I looked from Jason to the woman and back to Jason again.
“And does yourwifehave a name?”
“Jesse. Her name is Jesse.”
“Jesse,” I repeated, my eyes going to the woman, who couldn’t keep her eyes on me.
“And …” Jason continued.
I looked back to him and the sparkle in his eyes told me he still felt like he had another surprise up his sleeve.
“We’re expecting.”
Deborah gasped.
My eyebrows dipped to a V. “Expecting what?”
Jesse nervously looked to Jason.
“A baby.”
The chuckle that burst from my lips was unintentional but well deserved due to the ludicrousness of the moment.
“Robert,” Deborah whispered in a warning tone before saying, “Congratulations, Jesse and Jason. We’re sure you both are so happy about the baby and your nuptials.” She sounded so elegant and genuine.
I, on the other hand, didn’t give a shit. “How the hell are you going to raise a baby, let alone provide for a wife? You can barely wash your own ass.”
“Fu—”
“Robert, that’s enough. We’re sorry, Jason. We’d love to stick around and talk more about everything but we have a really important thing to get to. I’m sure your parents will be thrilled to hear your good news.”
I let myself be pulled away from my moronic brother and his seemingly ditzy bride by my soon-to-be wife. Once we reached the town car we’d arrived in, Deborah began scolding my response.

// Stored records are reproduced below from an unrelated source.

Lemma sections_line_counts files :
  Forall (λ file, line_count file = 1) files →
  Forall (λ sec, line_count sec.1 = 1 ∧ line_count sec.2 ≤ 50)
         (omap (section_for fs) files).
Proof.
  induction 1 as [|file files Hfile _ IH]; csimpl; [done |].
  unfold section_for at 1. destruct (readFile fs file) as [content|e];
    [|done].
  constructor; [|done]. split; [done |]. apply excerpt_line_count.
Qed.

End SizeFacts.

(** X12.  When the paths of the first 10 collected files hold no line
    break, the digest has at most 543 lines: 3 of the header and at most 54
    more for each of at most 10 sections, however long the files are. *)
Theorem digest_has_at_most_543_lines fs qwen fuel dir w files :
  findImportantFiles fs fuel dir = Some (Ok files) →
  Forall (λ file, line_count file = 1) (take 10 files) →
  ∃ w' digest,
    analyzeProject fs qwen fuel dir w = Some (Ok (), w') ∧
    disk w' !! digest_file = Some digest ∧
    line_count digest ≤ 543.
Proof.
  intros Hrun Hpaths. eexists _, (digest_of fs files).
  split; [by apply analyzeProject_collected |]. split.
  - rewrite on_exit_keeps_digest. simpl. by rewrite lookup_insert_eq.
  - unfold digest_of. rewrite line_count_append.
    assert (line_count digest_header = 3) as -> by reflexivity.
    pose proof (line_count_render _ (sections_line_counts fs _ Hpaths)) as Hr.
    pose proof (omap_section_length fs (take 10 files)) as Hlen.
    rewrite length_take in Hlen. lia.
Qed.

(** ** The further properties on the samples *)

Section MoreSampleFacts.
Import Samples.

Lemma project_distinct : distinct_listing project.
Proof.
  intros p items Hdir. simpl in Hdir.
  repeat case_match; simplify_eq; by apply (bool_decide_unpack _).
Qed.

Lemma shielded_depth : within_depth shielded 1 ".".
Proof.
  eapply depth_listed; [reflexivity |].
  intros item st Hin Hst Hd Hign.
  apply elem_of_cons in Hin as [->|Hin].
  { destruct Hign. by left. }
  apply list_elem_of_singleton in Hin as ->.
  injection Hst as <-. discriminate Hd.
Qed.

Lemma project_edited_reads file :
  file ∈ take 10 ["a.js"; "src/m.py"; "src/lib.js"] →
  readFile project file = readFile project_edited file.
Proof.
  simpl. rewrite !elem_of_cons, elem_of_nil.
  by intros [->|[->|[->|[]]]].
Qed.

End MoreSampleFacts.

Lemma collection_follows_listing_witness :
  ∃ parts,
    Forall2 (λ item part,
               entry_files Samples.project
                 (findImportantFiles Samples.project 2) "." item
               = Some (Ok part))
            ["a.js"; "build"; "src"; "notes.txt"] parts ∧
    ["a.js"; "src/m.py"; "src/lib.js"] = concat parts.
Proof.
  apply (collection_follows_listing Samples.project 2 "."
           ["a.js"; "build"; "src"; "notes.txt"]
           ["a.js"; "src/m.py"; "src/lib.js"]).
  - reflexivity.
  - reflexivity.
Defined.
(** * content-factory: the transcript chunker, the summarisation engine and
      the schedule slot allocator of [podcast-to-social]

    The development embeds three pieces of the Python sources:

    - [src/post_generator.py]: [_chunk_transcript] and [summarize_episode];
    - [src/scheduler.py]: [get_schedule_slots].

    Python strings are sequences of Unicode code points, Python integers are
    unbounded: strings are lists of code points and integers are [Z]. *)

From Stdlib Require Import Ascii String DecimalString.
From Stdlib Require Import ZArith List Bool Lia Sorted.
Import ListNotations.

Local Open Scope Z_scope.

(** ** Python strings *)

Module PyStr.

(** A character is a Unicode code point. *)
Definition char : Type := N.
Definition str : Type := list char.

Definition SPACE : char := 32%N.

(** [len(s)] *)
Definition len (s : str) : Z := Z.of_nat (length s).

(** Truth value of a string: [if s:] holds of the non-empty strings. *)
Definition truthy (s : str) : bool :=
  match s with
  | [] => false
  | _ :: _ => true
  end.

(** [c.isspace()] for one character: the code points CPython lists in
    [_PyUnicode_IsWhitespace]. *)
Definition isspace (c : char) : bool :=
  ((9 <=? c) && (c <=? 13) || (28 <=? c) && (c <=? 32)
   || (c =? 133) || (c =? 160) || (c =? 5760)
   || (8192 <=? c) && (c <=? 8202)
   || (c =? 8232) || (c =? 8233) || (c =? 8239) || (c =? 8287)
   || (c =? 12288))%N.

(** [s.lstrip()]: drop the leading whitespace. *)
Fixpoint lstrip (s : str) : str :=
  match s with
  | [] => []
  | c :: s' => if isspace c then lstrip s' else s
  end.

(** Index normalisation of slices and of the [start]/[end] arguments of the
    search methods: a negative index counts from the end, and the result is
    clipped to [0 .. n]. *)
Definition adjust_index (i n : Z) : Z :=
  if i <? 0 then Z.max (i + n) 0 else Z.min i n.

(** [s[:k]] and [s[k:]] *)
Definition slice_to (s : str) (k : Z) : str :=
  firstn (Z.to_nat (adjust_index k (len s))) s.

Definition slice_from (s : str) (k : Z) : str :=
  skipn (Z.to_nat (adjust_index k (len s))) s.
Lemma camera_used_only_while_previewing_sample :
  camera_protocol false
    (log_of (run (firstn 2 first_cycle)
               (started (sample_config 4) "/home/pi/Pictures"))) =
  Some (capturing in_capture).
Proof.
  apply (camera_used_only_while_previewing (sample_config 4)
           "/home/pi/Pictures" (firstn 2 first_cycle)).
  vm_compute. reflexivity.
Defined.

Lemma picture_light_on_while_taking_pictures_sample :
  picture_light None
    (log_of (run (firstn 2 first_cycle)
               (started (sample_config 4) "/home/pi/Pictures"))) =
  Some true <->
  active_state in_capture = Some StateChoose \/
  active_state in_capture = Some StateCapture.
Proof.
  apply (picture_light_on_while_taking_pictures (sample_config 4)
           "/home/pi/Pictures" (firstn 2 first_cycle)).
  vm_compute. reflexivity.
Defined.


Lemma finders_return_most_recent_event_sample :
  let pending := [VIDEORESIZE (640, 480); QUIT; VIDEORESIZE (800, 480)] in
  exists older newer,
    pending = (older ++ VIDEORESIZE (800, 480) :: newer)%list /\
    is_resize_event (VIDEORESIZE (800, 480)) = true /\
    forall x, In x newer -> is_resize_event x = false.
Proof.
  intros pending.
  refine (proj1 (finders_return_most_recent_event
                   (world [] 0 "" false) is_resize_event find_resize_event
                   pending _) (VIDEORESIZE (800, 480)) _).
  - simpl. tauto.
  - reflexivity.
Defined.

Lemma events_have_separate_roles_sample :
  is_picture_event QUIT = false /\
  is_print_event (world [] 0 "" false) QUIT = false /\
  is_choice_event QUIT = false /\
  is_fullscreen_event (world [] 0 "" false) QUIT = false /\
  is_resize_event QUIT = false.
Proof.
  refine (proj1 (proj2 (proj2 (proj2
            (events_have_separate_roles (world [] 0 "" false) QUIT)))) _).
  reflexivity.
Defined.

Lemma iteration_handles_window_first_sample :
  iteration resized_twice (started (sample_config 1) "/home/pi/Pictures") =
  match process resized_twice (rev (event_get resized_twice))
          (started (sample_config 1) "/home/pi/Pictures") with
  | Ok _ a' l => Ok (Some tt) a' (window_actions resized_twice ++ l)
  | Raise e a' l => Raise e a' (window_actions resized_twice ++ l)
  end /\
  window_actions resized_twice =
    [window_toggle_fullscreen; window_resize (800, 480)].
Proof.
  split; [ | reflexivity ].
  apply (iteration_handles_window_first resized_twice).
  intros e [<- | [<- | [<- | []]]]; reflexivity.
Defined.
(** X7. A call of [Create] ends in one of two ways.  Either it leaves the
    state of the response alone and adds, after the diagnostics of reading
    the plan, at most one error diagnostic of its own; or it sets the
    state to the planned model with the stored artifact list, adds no
    diagnostic of its own, there is no error among the diagnostics, and
    every command of the list has run.  The diagnostics the response came
    in with are all kept. *)
Theorem Create_state_or_one_error
  (r : BuildCommand) (w : World) (req : Request) (resp : Response) :
  let data := snd (Plan_Get req) in
  let D := Append (Diags resp) (fst (Plan_Get req)) in
  let o := Create r w req resp in
  ((State (response o) = State resp
    /\ (Diags (response o) = D
        \/ exists summary detail,
             Diags (response o) = AddError D summary detail))
   \/ (State (response o)
       = Some (set_Data data
                 (ListValue
                    [ObjectKnown [("path", StringValue "value1");
                                  ("sha256", StringValue "value2");
                                  ("function_name", StringValue "value3")]]))
       /\ Diags (response o) = D
       /\ HasError (Diags (response o)) = false
       /\ map Args (ran o)
          = map (argv_of r) (fst (ElementsAs (Commands data)))))
  /\ incl (Diags resp) (Diags (response o)).
Proof.
  destruct req as [[pdiags data]]. cbn [Plan_Get fst snd]. cbv zeta.
  assert (Hkeep : forall diags : Diagnostics,
             diags = Append (Diags resp) pdiags
             \/ (exists summary detail,
                   diags = AddError (Append (Diags resp) pdiags) summary detail)
             -> incl (Diags resp) diags).
  { intros diags [->|(summary & detail & ->)].
    - apply Append_incl.
    - unfold AddError. intros x Hx. apply Append_incl, Append_incl, Hx. }
  destruct (Create_shape r w resp pdiags data)
    as [(_ & _ & Hstate & Hdiags)
       |(Hran & _ & [(Hstate & Hdiags)|(Hok & Hplan & Hstate & Hdiags)])].
  - split; [left; split; assumption|apply Hkeep; assumption].
  - split; [left; split; [assumption|right; assumption]|].
    apply Hkeep. right. assumption.
  - split; [|apply Hkeep; left; assumption].
    right. fold stored. split; [assumption|]. split; [assumption|].
    split; [rewrite Hdiags; assumption|].
    rewrite Hran. apply run_commands_ok. exact Hok.
Qed.

End MoreOfCreate.

Section EarlyExits.

Context {P : Platform}.

(** X8. When the source path of the plan is null or unknown, [Create]
    reports ["Source Path needed"], runs no command, leaves the machine
    as it was and sets no state. *)
Theorem Create_source_path_needed
  (r : BuildCommand) (w : World) (resp : Response) (pdiags : Diagnostics)
  (data : BuildCommandModel)
  (Hplan : HasError (Append (Diags resp) pdiags) = false)
  (Hpath : IsNull (SourcePath data) || IsUnknown (SourcePath data) = true) :
  let o := Create r w {| Plan_Get := (pdiags, data) |} resp in
  ran o = []
  /\ world o = w
  /\ Diags (response o)
     = Append (Append (Diags resp) pdiags)
         [NewErrorDiagnostic "Source Path needed"
            "Source Path needed in order to create Functions"]
  /\ HasError (Diags (response o)) = true
  /\ State (response o) = State resp.
Proof.
  cbv zeta.
  rewrite (Create_unknown_source_path r w resp pdiags data Hplan Hpath).
  cbn [ran world response Diags State].
  repeat split. apply AddError_HasError.
Qed.

(** X9. When every command has succeeded and the state file exists but
    [json.Unmarshal] rejects its content, [Create] has run all the
    commands, reports ["Unable to parse NextJS State"] with the path of
    the file and the message of the parse error, and sets no state. *)
Theorem Create_state_parse_error
  (r : BuildCommand) (w : World) (resp : Response) (pdiags : Diagnostics)
  (data : BuildCommandModel) (src : string)
  (elements : list tfString) (diags : Diagnostics) (err : error)
  (Hplan : HasError (Append (Diags resp) pdiags) = false)
  (Hsrc : SourcePath data = StringValue src)
  (Hexists : exists_ w src = (true, None))
  (Helems : ElementsAs (Commands data) = (elements, diags))
  (Hdiags : HasError diags = false)
  (Hok : loop_failed (run_commands r src elements w) = None)
  (Hfile :
     exists_ (loop_world (run_commands r src elements w))
       (path_Join [src; ".serverless"; "serverless-state.json"])
     = (true, None))
  (Hparse :
     json_Unmarshal
       (fst (os_ReadFile (loop_world (run_commands r src elements w))
               (path_Join [src; ".serverless"; "serverless-state.json"])))
     = inr err) :
  let o := Create r w {| Plan_Get := (pdiags, data) |} resp in
  let file := path_Join [src; ".serverless"; "serverless-state.json"] in
  map Args (ran o) = map (argv_of r) elements
  /\ world o = loop_world (run_commands r src elements w)
  /\ Diags (response o)
     = Append (Append (Diags resp) pdiags)
         [NewErrorDiagnostic "Unable to parse NextJS State"
            ("The File: " ++ file
             ++ " could not be read and the following error was produced: "
             ++ Error err ++ ".")]
  /\ HasError (Diags (response o)) = true
  /\ State (response o) = State resp.
Proof.
  cbv zeta. rewrite (Create_known_path r w resp pdiags data src Hplan Hsrc).
  cbv zeta. rewrite Hexists. cbn [negb is_some orb].
  rewrite Helems, Hdiags, Hok, Hfile. cbn [negb is_some orb].
  rewrite Hparse. cbn [ran world response Diags State].
  destruct (run_commands_ok r src elements w Hok) as [Hargs _].
  split; [exact Hargs|]. repeat split. apply AddError_HasError.
Qed.

(** X10. When the diagnostics hold an error once the plan is read (the
    response came in with one, or reading the plan produced one), [Create]
    checks nothing and runs nothing: the machine and the state are as they
    were and no diagnostic of [Create] is added. *)
Theorem Create_plan_error
  (r : BuildCommand) (w : World) (resp : Response) (pdiags : Diagnostics)
  (data : BuildCommandModel)
  (Hplan : HasError (Append (Diags resp) pdiags) = true) :
  let o := Create r w {| Plan_Get := (pdiags, data) |} resp in
  ran o = []
  /\ world o = w
  /\ Diags (response o) = Append (Diags resp) pdiags
  /\ State (response o) = State resp.
Proof.
  cbv zeta. rewrite (Create_plan_error_eq r w resp pdiags data Hplan).
  repeat split.
Qed.
(** A computation keeps the stores free of code that names [this], keeps
    every binding of [this], and yields such a value. *)
Definition sound {A} (okA : A -> bool) (m : Interpreter.I A) : Prop :=
  forall i o i',
    okState i = true -> m i = (o, i') ->
    okState i' = true /\ thisStable i i' /\ okOutcome okA o = true.

(** A predicate that asks nothing. *)
Definition anything {A} (_ : A) : bool := true.

(** [okState] on the two stores, and [thisStable] on the frames. *)
Definition okEnvs (h : list Environment.t) : bool :=
  forallb (fun f => okAll okValue (Environment.values f)) h.

Definition okInsts (l : list LoxInstance) : bool :=
  forallb (fun inst => okClass (klass inst) && okAll okValue (fields inst)) l.

Definition stableEnvs (h h' : list Environment.t) : Prop :=
  forall b f,
    h !! b = Some f ->
    exists f',
      h' !! b = Some f'
      /\ Environment.values f' !! "this" = Environment.values f !! "this".

(** What the [try] of [LoxFunction.call] yields: a returned value or
    nothing. *)
Definition okOpt (r : option Value) : bool :=
  match r with
  | Some v => okValue v
  | None => true
  end.

(** The resolver in the words of the specification: as [Resolver], except
    that every [This] expression walks the scopes, also after the error
    reported for a [this] outside of a class. *)
Module SpecResolver.
Import Resolver.

Fixpoint resolveExpr (expr : Expr) (r : t) : t :=
  match expr with
  | EAssignment id name value => resolveLocal id name (resolveExpr value r)
  | EBinary left_ _ right_ => resolveExpr right_ (resolveExpr left_ r)
  | ECall callee _ arguments =>
      fold_left (fun r arg => resolveExpr arg r) arguments (resolveExpr callee r)
  | EGet object _ => resolveExpr object r
  | EGrouping expression => resolveExpr expression r
  | ELiteral _ => r
  | ELogical left_ _ right_ => resolveExpr right_ (resolveExpr left_ r)
  | ESet object _ value => resolveExpr object (resolveExpr value r)
  | EThis id keyword =>
      let r :=
        if decide (currentClass r = CT_none)
        then error keyword "Can't use 'this' outside of a class." r
        else r in
      resolveLocal id keyword r
  | EUnary _ right_ => resolveExpr right_ r
  | ESuper _ _ _ | EVariable _ => Resolver.resolveExpr expr r
  end.

Fixpoint resolveStmt (stmt : Stmt) (r : t) : t :=
  match stmt with
  | SBlock statements =>
      endScope (fold_left (fun r s => resolveStmt s r) statements (beginScope r))
  | SClass name superclass methods =>
      let enclosingClass := currentClass r in
      let r := define name (declare name (set_currentClass CT_class r)) in
      let r :=
        match superclass with
        | Some sup =>
            let r :=
              if String.eqb (lexeme name) (lexeme (var_name sup))
              then error (var_name sup) "A class can't inherit from itself." r
              else r in
            let r := resolveExpr (EVariable sup) (set_currentClass CT_subclass r) in
            currScope_set "super" true (beginScope r)
        | None => r
        end in
      let r := currScope_set "this" true (beginScope r) in
      let r :=
        fold_left
          (fun r method =>
             resolveFunction method
               (if String.eqb (lexeme (fn_name method)) "init"
                then FT_initializer else FT_method) r)
          methods r in
      let r := endScope r in
      let r :=
        match superclass with
        | Some _ => endScope r
        | None => r
        end in
      set_currentClass enclosingClass r
  | SExpression expression => resolveExpr expression r
  | SFunction fn =>
      resolveFunction fn FT_function (define (fn_name fn) (declare (fn_name fn) r))
  | SIf condition thenBranch elseBranch =>
      let r := resolveStmt thenBranch (resolveExpr condition r) in
      match elseBranch with
      | Some e => resolveStmt e r
      | None => r
      end
  | SPrint expression => resolveExpr expression r
  | SReturn keyword value =>
      let r :=
        if decide (currentFunction r = FT_none)
        then error keyword "Can't return from top-level code." r
        else r in
      match value with
      | Some v =>
          let r :=
            if decide (currentFunction r = FT_initializer)
            then error keyword "Can't return a value from an initializer." r
            else r in
          resolveExpr v r
      | None => r
      end
  | SVar name initializer =>
      let r := declare name r in
      let r :=
        match initializer with
        | Some e => resolveExpr e r
        | None => r
        end in
      define name r
  | SWhile condition body => resolveStmt body (resolveExpr condition r)
  end

with resolveFunction (fn : FunctionStmt) (type : FunctionType) (r : t) : t :=
  match fn with
  | mkFunctionStmt _ params body =>
      let enclosingFunction := currentFunction r in
      let r := beginScope (set_currentFunction type r) in
      let r := fold_left (fun r param => define param (declare param r)) params r in
      let r := fold_left (fun r s => resolveStmt s r) body r in
      set_currentFunction enclosingFunction (endScope r)
  end.

Definition resolveStmts (stmts : list Stmt) (r : t) : t :=
  fold_left (fun r s => resolveStmt s r) stmts r.

End SpecResolver.

(** No scope of [r] binds [this] unless [r] is inside a class. *)
Definition thisOnlyInClass (r : Resolver.t) : Prop :=
  Resolver.currentClass r = Resolver.CT_none ->
  forall j scope, Resolver.scopes r !! j = Some scope ->
                  map_has scope "this" = false.

(** [r'] has as many scopes as [r], and each binds [this] if and only if
    the scope of [r] at the same place does. *)
Definition sameScopes (r r' : Resolver.t) : Prop :=
  length (Resolver.scopes r') = length (Resolver.scopes r)
  /\ forall j scope',
       Resolver.scopes r' !! j = Some scope' ->
       exists scope,
         Resolver.scopes r !! j = Some scope
         /\ map_has scope' "this" = map_has scope "this".

(** A step of the resolver that leaves the scope stack as deep as it was,
    changes no binding of [this], and ends in the class and the function it
    started in. *)
Definition balanced (r r' : Resolver.t) : Prop :=
  sameScopes r r'
  /\ Resolver.currentClass r' = Resolver.currentClass r
  /\ Resolver.currentFunction r' = Resolver.currentFunction r.

(** ** Notions used in the further properties *)

(** Every frame of the store was created after the frame it encloses: the
    constructor of [Environment] is given an existing frame, and no frame
    is ever removed or re-linked. *)
Definition wfStore (h : Environment.store) : Prop :=
  forall b f e,
    h !! b = Some f -> Environment.enclosing f = Some e -> e < b.
(** X11.  Redeeming a code writes one document only: the collection keeps
    its length and its codes, position by position, so unique codes stay
    unique; every other code is found as before and every document of
    another code is still stored, unchanged. *)
Theorem validateAndUse_touches_one now c oid col :
  length (MenuCode.validateAndUse now c oid col).1 = length col
  ∧ MenuCode.code <$> (MenuCode.validateAndUse now c oid col).1
    = MenuCode.code <$> col
  ∧ (∀ c', c' ≠ toUpperCase c →
       MenuCode.findOne c' (MenuCode.validateAndUse now c oid col).1
       = MenuCode.findOne c' col)
  ∧ (∀ m, m ∈ col → MenuCode.code m ≠ toUpperCase c →
       m ∈ (MenuCode.validateAndUse now c oid col).1).
Proof.
  unfold MenuCode.validateAndUse.
  destruct (MenuCode.findOne (toUpperCase c) col) as [[i m]|] eqn:Hfind;
    [|done].
  destruct (MenuCode.expiresAt m <? now); [done|].
  destruct (MenuCode.maxUsage m <=? MenuCode.usageCount m); [done|].
  simpl. pose proof (find_position _ _ _ _ Hfind) as [Hi Hcode].
  split_and!.
  - apply length_insert.
  - rewrite list_fmap_insert. simpl. apply list_insert_id.
    by rewrite list_lookup_fmap, Hi.
  - intros c' Hne. apply find_frame_write.
    + intros x Hx. rewrite Hi in Hx. injection Hx as <-. congruence.
    + simpl. congruence.
  - intros m0 Hin Hne. apply list_elem_of_lookup_1 in Hin as [j Hj].
    apply list_elem_of_lookup_2 with j.
    rewrite list_lookup_insert_ne; [done|].
    intros <-. rewrite Hi in Hj. injection Hj as <-. done.
Qed.

(** Redeeming ABCDE leaves FULL5 as it is. *)
Lemma validateAndUse_touches_one_sample :
  Sample.exhausted ∈ (MenuCode.validateAndUse 1000 "abcde" 21 Sample.menuCodes).1.
Proof.
  apply (proj2 (proj2 (proj2
           (validateAndUse_touches_one 1000 "abcde" 21 Sample.menuCodes)))).
  - unfold Sample.menuCodes. repeat constructor.
  - vm_compute. discriminate.
Defined.

Lemma filter_twice {A} (P : A → Prop) `{!∀ x, Decision (P x)} (l : list A) :
  filter P (filter P l) = filter P l.
Proof.
  induction l as [|x l IH]; [done|]. rewrite filter_cons.
  destruct (decide (P x)) as [Px|Px]; [|done].
  by rewrite filter_cons_True, IH.
Qed.

Lemma filter_out {A} (P : A → Prop) `{!∀ x, Decision (P x)} (l : list A) :
  filter P (filter (λ x, ¬ P x) l) = [].
Proof.
  induction l as [|x l IH]; [done|]. rewrite filter_cons.
  destruct (decide (¬ P x)) as [Px|Px]; [|done].
  by rewrite filter_cons_False.
Qed.

(** X12.  A cleanup never removes a code that can still be used, and a
    second cleanup at the same time finds nothing left to remove: it
    returns 0 and the collection as it is. *)
Theorem cleanupExpired_settles now col :
  (∀ m r, m ∈ col → MenuCode.canBeUsed now m = MenuCode.Valid r →
          m ∈ (MenuCode.cleanupExpired now col).1)
  ∧ MenuCode.cleanupExpired now (MenuCode.cleanupExpired now col).1
    = ((MenuCode.cleanupExpired now col).1, 0%nat).
Proof.
  unfold MenuCode.cleanupExpired. simpl. split.
  - intros m r Hin Hok. apply list_elem_of_filter. split; [|done].
    unfold MenuCode.canBeUsed in Hok. unfold MenuCode.unusedExpired.
    destruct (MenuCode.expiresAt m <? now) eqn:Hexp; [done|].
    apply Z.ltb_ge in Hexp. lia.
  - by rewrite filter_twice, filter_out.
Qed.

Lemma cleanupExpired_settles_sample :
  Sample.fresh ∈ (MenuCode.cleanupExpired 1000 Sample.menuCodes).1.
Proof.
  apply (proj1 (cleanupExpired_settles 1000 Sample.menuCodes) Sample.fresh 5).
  - unfold Sample.menuCodes. repeat constructor.
  - reflexivity.
Defined.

“You could’ve been nicer.”
“Nicer?” I questioned while simultaneously waving the driver off. “We’re going to the airport,” I told him, before getting in the backseat of the car behind Deborah. “How do you expect me to be nicer? Two months ago he was attending our dinner with a completely different woman on his arm. Now he’s married to a another woman we’ve never met and she’s expecting his child. The child of a guy who’s never put in a day of work his whole pathetic life.”
Deborah frowned as she glared at me. “He was trying to upstage you.”